Stored data entries:
====================

Definition gpreferred (policy : NextHopPolicy) (es es' : list GraphEdge) : Prop :=
  match policy with
  | LeastCost => gcost es <= gcost es'
  | LeastHop => ghops es < ghops es' ∨ (ghops es = ghops es' ∧ gcost es <= gcost es')
  end.

(** The node level statement of a best next hop. *)
Definition node_next_hop (policy : NextHopPolicy) (g : G) (start : nat) (version : Version) (i : nat)
    (o : option OspfNextHopInfo) : Prop :=
  match o with
  | Some info => ∃ es hp, gtrail g start es i ∧
      node_weights g !! (match es with [] => start | e :: _ => edge_target e end) = Some hp ∧
      info = mkNextHop hp (as_i32 (gcost es mod AVOID_RELAY_COST)) (len es) version ∧
      ∀ es', gtrail g start es' i → gpreferred policy es es'
  | None => ∀ es, ¬ gtrail g start es i
  end.

(** The map after the next hops [done] have been recorded. *)
Definition recorded (g : G) (costs : gmap nat Z) version (old : gmap PeerId OspfNextHopInfo)
    (done : list (nat * (nat * Z))) (m : gmap PeerId OspfNextHopInfo) : Prop :=
  ∀ p, (∃ i hop k d hp, (i, (hop, k)) ∈ done ∧ node_weights g !! i = Some p ∧ costs !! i = Some d ∧
          node_weights g !! hop = Some hp ∧
          m !! p = Some (mkNextHop hp (as_i32 (d mod AVOID_RELAY_COST)) k version)) ∨
       ((∀ i v, (i, v) ∈ done → node_weights g !! i ≠ Some p) ∧ m !! p = old !! p).

Lemma record_next_hop_spec g costs version old done m i hop k d p hp :
  (∀ q x, old !! q = Some x → nh_version x < version) →
  recorded g costs version old done m →
  node_weights g !! i = Some p → node_weights g !! hop = Some hp → costs !! i = Some d →
  ∃ m', record_next_hop g costs version m (i, (hop, k)) = Some m' ∧
    recorded g costs version old (done ++ [(i, (hop, k))]) m'.
Proof.
  intros Hold R Hp Hhp Hd. unfold record_next_hop. rewrite Hhp, Hd. cbn. rewrite Hp. cbn.
  set (info := mkNextHop hp _ k version). eexists. split; [done|]. intros q.
  destruct (decide (q = p)) as [->|Hq].
  - left. destruct (R p) as [(i' & hop' & k' & d' & hp' & Hin & Hi' & Hd' & Hhp' & Hm)|[_ Hm]].
    + exists i', hop', k', d', hp'. rewrite Hm. cbn. rewrite Z.ltb_irrefl. repeat split; [set_solver|done..].
    + exists i, hop, k, d, hp. repeat split; [set_solver|done..|]. rewrite Hm.
      destruct (old !! p) as [x|] eqn:Ho; [|apply lookup_insert_eq].
      rewrite (proj2 (Z.ltb_lt _ _) (Hold _ _ Ho)). apply lookup_insert_eq.
  - assert (∀ m0 : gmap PeerId OspfNextHopInfo, match m !! p with
       | Some x => if nh_version x <? version then <[p := info]> m else m
       | None => <[p := info]> m end !! q = m !! q) as Hsame.
    { intros _. repeat case_match; by rewrite ?lookup_insert_ne. }
    rewrite (Hsame m). destruct (R q) as [(i' & hop' & k' & d' & hp' & Hin & ? & ? & ? & ?)|[Hno Hm]].
    + left. exists i', hop', k', d', hp'. repeat split; [set_solver|done..].
    + right. split; [|done]. intros i' v [Hin|[= -> ->]%list_elem_of_singleton]%elem_of_app; [eauto|congruence].
Qed.


(** Every recorded next hop is older than the rebuild with version [v]. *)
Definition older (t : OspfRouteTable) (v : Version) : Prop :=
  (∀ p x, next_hop_map t !! p = Some x → nh_version x < v) ∧ next_hop_map_version t < v.

Lemma gen_least_cost_spec t g C start version :
  ggraph_ok g edge_weight C start → NoDup (node_weights g) → older t version →
  ∃ t', gen_least_cost t g start version = Some t' ∧
    t' = with_next_hops t (next_hop_map t') version ∧
    (∀ i p, node_weights g !! i = Some p → node_next_hop LeastCost g start version i (get_topology_next_hop t' p)) ∧
    ∀ p, p ∉ node_weights g → get_topology_next_hop t' p = None.
Proof.
  intros ok ND [Hold Hv]. unfold gen_next_hop_map_with_least_cost.
  destruct (graph_nodes_weight g start (ok_start _ _ _ _ _ _ _ ok)) as (my & Hmy).
  rewrite (proj2 (Nat.ltb_lt _ _) (lookup_lt_Some _ _ _ Hmy)). cbn [negb].
  destruct (dijkstra_spec usize_bits _ _ _ _ _ _ ok _ (le_n _)) as (sc & fh & -> & L & F). cbn.
  destruct (try_fold_inv (recorded g sc version (next_hop_map t)) (record_next_hop g sc version)
    (iter fh) (next_hop_map t)) as (m & -> & R).
  - intros p. right. split; [|done]. by intros i v ?%not_elem_of_nil.
  - intros done [i [hop k]] m Hin R. rewrite iter_perm in Hin. apply elem_of_map_to_list in Hin.
    pose proof (F i) as Fi. destruct (sc !! i) as [d|] eqn:Hd; [|congruence].
    destruct (leads_along_trail _ _ _ _ _ _ _ ok _ _ _ _ L F Hd) as (es & T & _ & Hfh & Hhop & _).
    rewrite Hin in Hfh. injection Hfh as -> ->.
    destruct (graph_nodes_weight _ _ Hhop) as (hp & Hhp).
    destruct (graph_nodes_weight g i) as (p & Hp).
    { eapply walk_nodes; [exact ok|]. eapply (trail_walk _ _ edge_weight), T. }
    eapply record_next_hop_spec; eauto.
  - cbn. exists (with_next_hops t m (set_if_larger (next_hop_map_version t) version)).
    unfold set_if_larger. replace (Z.max (next_hop_map_version t) version) with version by lia.
    split; [done|]. split; [done|].
    assert (∀ p, (∀ i v, (i, v) ∈ iter fh → node_weights g !! i ≠ Some p) →
      m !! p = next_hop_map t !! p → get_topology_next_hop (with_next_hops t m version) p = None) as Hnone.
    { intros p _ Hm. unfold get_topology_next_hop. cbn. rewrite Hm.
      destruct (next_hop_map t !! p) as [x|] eqn:Hx; [|done]. cbn.
      by rewrite (proj2 (Z.leb_gt _ _) (Hold _ _ Hx)). }
    split.
    + intros i p Hp. destruct (R p) as [(i' & hop & k & d & hp & Hin & Hp' & Hd & Hhp & Hm)|[Hno Hm]].
      * assert (i' = i) as -> by (eapply NoDup_lookup; eauto). rewrite iter_perm in Hin.
        apply elem_of_map_to_list in Hin. unfold get_topology_next_hop. cbn. rewrite Hm. cbn.
        rewrite Z.leb_refl.
        destruct (leads_along_trail _ _ _ _ _ _ _ ok _ _ _ _ L F Hd) as (es & T & Htot & Hfh & _ & Hmin).
        rewrite Hin in Hfh. injection Hfh as -> ->. exists es, hp. split; [done|]. split; [done|].
        unfold gcost. rewrite Htot. split; [done|]. intros es' T'. unfold gpreferred, gcost. rewrite Htot. auto.
      * rewrite Hnone by done. intros es T. apply (trail_walk _ _ edge_weight) in T.
        pose proof (L i) as Li. pose proof (F i) as Fi. destruct (sc !! i) as [d|] eqn:Hd.
        { destruct Fi as (hop & k & Hk & _). eapply Hno; [|done]. rewrite iter_perm.
          by apply elem_of_map_to_list. }
        by eapply Li.
    + intros p Hp. destruct (R p) as [(i' & hop & k & d & hp & _ & Hp' & _)|[Hno Hm]]; [|by apply Hnone].
      destruct Hp. by eapply list_elem_of_lookup_2.
Qed.

(** ** Least hop next hops *)

(** The subgraph of the edges that are tight for the distances [D]. *)
Definition tight (g sub : G) (D : gmap nat Z) : Prop :=
  node_weights sub = node_weights g ∧
  ∀ e, e ∈ edge_references sub ↔ e ∈ edge_references g ∧
    ∃ d, D !! edge_source e = Some d ∧ D !! edge_target e = Some (d + normalize_edge_cost e).

Lemma copy_nodes_spec (l : list PeerId) :
  node_weights (foldl add_node (graph_new : G) l) = l ∧ edge_references (foldl add_node (graph_new : G) l) = [].
Proof.
  apply (foldl_inv (λ (done : list PeerId) (g : G), node_weights g = done ∧ edge_references g = [])).
  - split; [apply node_weights_new|apply edges_new].
  - intros done x g _ [? ?]. rewrite node_weights_add_node, edges_add_node. split; congruence.
Qed.

Lemma subgraph_spec (g : G) D :
  (∀ e, e ∈ edge_references g → (edge_source e < length (node_weights g))%nat ∧
     (edge_target e < length (node_weights g))%nat) →
  (∀ e d, e ∈ edge_references g → D !! edge_source e = Some d →
     is_uint usize_bits (d + normalize_edge_cost e)) →
  ∃ sub, try_fold (keep_edge usize_bits D) (edge_references g) (foldl add_node graph_new (node_weights g)) = Some sub ∧
    tight g sub D.
Proof.
  intros Hends Huint. destruct (copy_nodes_spec (node_weights g)) as [Hn He].
  destruct (try_fold_inv (λ (done : list GraphEdge) sub, node_weights sub = node_weights g ∧
      ∀ e, e ∈ edge_references sub ↔ e ∈ done ∧
        ∃ d, D !! edge_source e = Some d ∧ D !! edge_target e = Some (d + normalize_edge_cost e))
    (keep_edge usize_bits D) (edge_references g) (foldl add_node graph_new (node_weights g)))
    as (sub & -> & Hs & Hes); [| |by exists sub].
  - split; [done|]. intros e. rewrite He. split; [by intros ?%not_elem_of_nil|by intros [?%not_elem_of_nil _]].
  - intros done e sub Hin [Hs Hes]. unfold keep_edge.
    assert (¬ (∃ d, D !! edge_source e = Some d ∧ D !! edge_target e = Some (d + normalize_edge_cost e)) →
      ∃ a', Some sub = Some a' ∧ node_weights a' = node_weights g ∧ ∀ e', e' ∈ edge_references a' ↔
        e' ∈ done ++ [e] ∧ ∃ d, D !! edge_source e' = Some d ∧ D !! edge_target e' = Some (d + normalize_edge_cost e'))
      as Hskip.
    { intros Hno. exists sub. split; [done|]. split; [done|]. intros e'. rewrite Hes. split.
      - intros [? ?]. split; [set_solver|done].
      - intros [[?| ->%list_elem_of_singleton]%elem_of_app ?]; [done|by destruct Hno]. }
    destruct (D !! edge_source e) as [d|] eqn:Hd; [|apply Hskip; by intros (? & ? & ?)].
    destruct (D !! edge_target e) as [d'|] eqn:Hd'; [|apply Hskip; by intros (? & ? & ?)].
    rewrite wrapping_add_small by eauto.
    destruct (Z.eqb_spec (d + normalize_edge_cost e) d') as [<-|Hne].
    2:{ apply Hskip. intros (d0 & ? & ?). simplify_eq. }
    destruct (Hends e Hin) as [H1' H2'].
    destruct (add_edge_some sub (edge_source e) (edge_target e) (edge_weight e)) as (sub' & -> & Hs' & Hes');
      [by rewrite Hs..|].
    exists sub'. split; [done|]. split; [congruence|]. intros e'. rewrite Hes', Hes.
    replace (edge_source e, edge_target e, edge_weight e) with e by (by destruct e as [[? ?] ?]). split.
    + intros [->|[? ?]]; split; [set_solver|eauto|set_solver|done].
    + intros [[?| ->%list_elem_of_singleton]%elem_of_app ?]; auto.
Qed.


Lemma trail_app_inv {N E} (edges : N → list E) target x es1 es2 y :
  trail edges target x (es1 ++ es2) y → ∃ z, trail edges target x es1 z ∧ trail edges target z es2 y.
Proof.
  revert x. induction es1 as [|e es1 IH]; cbn; [by eauto|]. intros x [? (z & ? & ?)%IH]. eauto.
Qed.

Lemma normalize_range e : 1 <= normalize_edge_cost e <= AVOID_RELAY_COST + 1.
Proof. unfold normalize_edge_cost, AVOID_RELAY_COST. case_match; lia. Qed.

Lemma tight_graph_edges g sub D i e :
  tight g sub D → e ∈ graph_edges sub i ↔ e ∈ graph_edges g i ∧
    ∃ d, D !! i = Some d ∧ D !! edge_target e = Some (d + normalize_edge_cost e).
Proof.
  intros [_ He]. rewrite !graph_edges_spec, He. split; [by intros [[? ?] <-]|]. intros [[? <-] ?]. auto.
Qed.

Lemma tight_trail g sub D x es y d :
  tight g sub D → gtrail sub x es y → D !! x = Some d →
  gtrail g x es y ∧ D !! y = Some (d + ghops es).
Proof.
  intros T. revert x d. unfold ghops, total. induction es as [|e es IH]; cbn; intros x d.
  { intros -> Hd. by rewrite Z.add_0_r. }
  intros [He W] Hd. apply (tight_graph_edges _ _ _ _ _ T) in He as [He (d0 & Hd0 & Ht)].
  simplify_eq. destruct (IH _ _ W Ht) as [W' Hy]. rewrite Hy. split; [done|]. f_equal. lia.
Qed.

(** A path with the least number of hops uses tight edges only. *)
Lemma trail_tight g sub D start es y :
  tight g sub D → least_costs (graph_edges g) edge_target normalize_edge_cost start D →
  gtrail g start es y → D !! y = Some (ghops es) → gtrail sub start es y.
Proof.
  intros T L. revert y. induction es as [|e es IH] using rev_ind; [done|]. intros y W Hy.
  apply trail_app_inv in W as (z & W & [He <-]). unfold ghops in Hy. rewrite total_app in Hy.
  unfold total in Hy at 2. cbn in Hy. fold (ghops es) in Hy.
  pose proof (trail_walk _ _ normalize_edge_cost _ _ _ W) as Wz. fold (ghops es) in Wz.
  pose proof (L z) as Lz. destruct (D !! z) as [d|] eqn:Hd; [|by destruct (Lz _ _ Wz)].
  destruct Lz as [[n Wd] Hmin]. pose proof (Hmin _ _ Wz).
  pose proof (L (edge_target e)) as Ly. rewrite Hy in Ly. destruct Ly as [_ Hminy].
  pose proof (Hminy _ _ (walk_step _ _ _ _ _ _ _ _ Wd He)).
  assert (d = ghops es) as -> by lia. eapply trail_app; [by apply IH|]. cbn. split; [|done].
  apply (tight_graph_edges _ _ _ _ _ T). split; [done|]. exists (ghops es). split; [done|].
  rewrite Hy. f_equal. lia.
Qed.

Context (pet_dijkstra : G → nat → (GraphEdge → Z) → gmap nat Z).

(** What [petgraph::algo::dijkstra] promises: the least costs. *)
Definition pet_dijkstra_ok : Prop :=
  ∀ g start w C, ggraph_ok g w C start →
    least_costs (graph_edges g) edge_target w start (pet_dijkstra g start w).

Abbreviation gen_least_hop := (gen_next_hop_map_with_least_hop (V4Cidr := V4Cidr) (V6Cidr := V6Cidr) usize_bits pet_dijkstra).

Lemma tight_graph_ok g sub D C start :
  tight g sub D → ggraph_ok g edge_weight C start → ggraph_ok sub edge_weight C start.
Proof.
  intros T ok. pose proof T as [Hn _].
  assert (graph_nodes sub = graph_nodes g) as Hnodes by (unfold graph_nodes; by rewrite Hn).
  destruct ok as [o1 o2 o3 o4]. split; rewrite ?Hnodes; try done;
    intros v e Hv [He _]%(tight_graph_edges _ _ _ _ _ T); eauto.
Qed.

====================

WHAT YOU NEED TO DO
Scan the records above for the lines holding "intros _. repeat" and "intros ok ND". Transcribe those two and every line between them word for word, and no others.

EXERCISE OUTPUT
    { intros _. repeat case_match; by rewrite ?lookup_insert_ne. }
    rewrite (Hsame m). destruct (R q) as [(i' & hop' & k' & d' & hp' & Hin & ? & ? & ? & ?)|[Hno Hm]].
    + left. exists i', hop', k', d', hp'. repeat split; [set_solver|done..].
    + right. split; [|done]. intros i' v [Hin|[= -> ->]%list_elem_of_singleton]%elem_of_app; [eauto|congruence].
Qed.


(** Every recorded next hop is older than the rebuild with version [v]. *)
Definition older (t : OspfRouteTable) (v : Version) : Prop :=
  (∀ p x, next_hop_map t !! p = Some x → nh_version x < v) ∧ next_hop_map_version t < v.

Lemma gen_least_cost_spec t g C start version :
  ggraph_ok g edge_weight C start → NoDup (node_weights g) → older t version →
  ∃ t', gen_least_cost t g start version = Some t' ∧
    t' = with_next_hops t (next_hop_map t') version ∧
    (∀ i p, node_weights g !! i = Some p → node_next_hop LeastCost g start version i (get_topology_next_hop t' p)) ∧
    ∀ p, p ∉ node_weights g → get_topology_next_hop t' p = None.
Proof.
  intros ok ND [Hold Hv]. unfold gen_next_hop_map_with_least_cost.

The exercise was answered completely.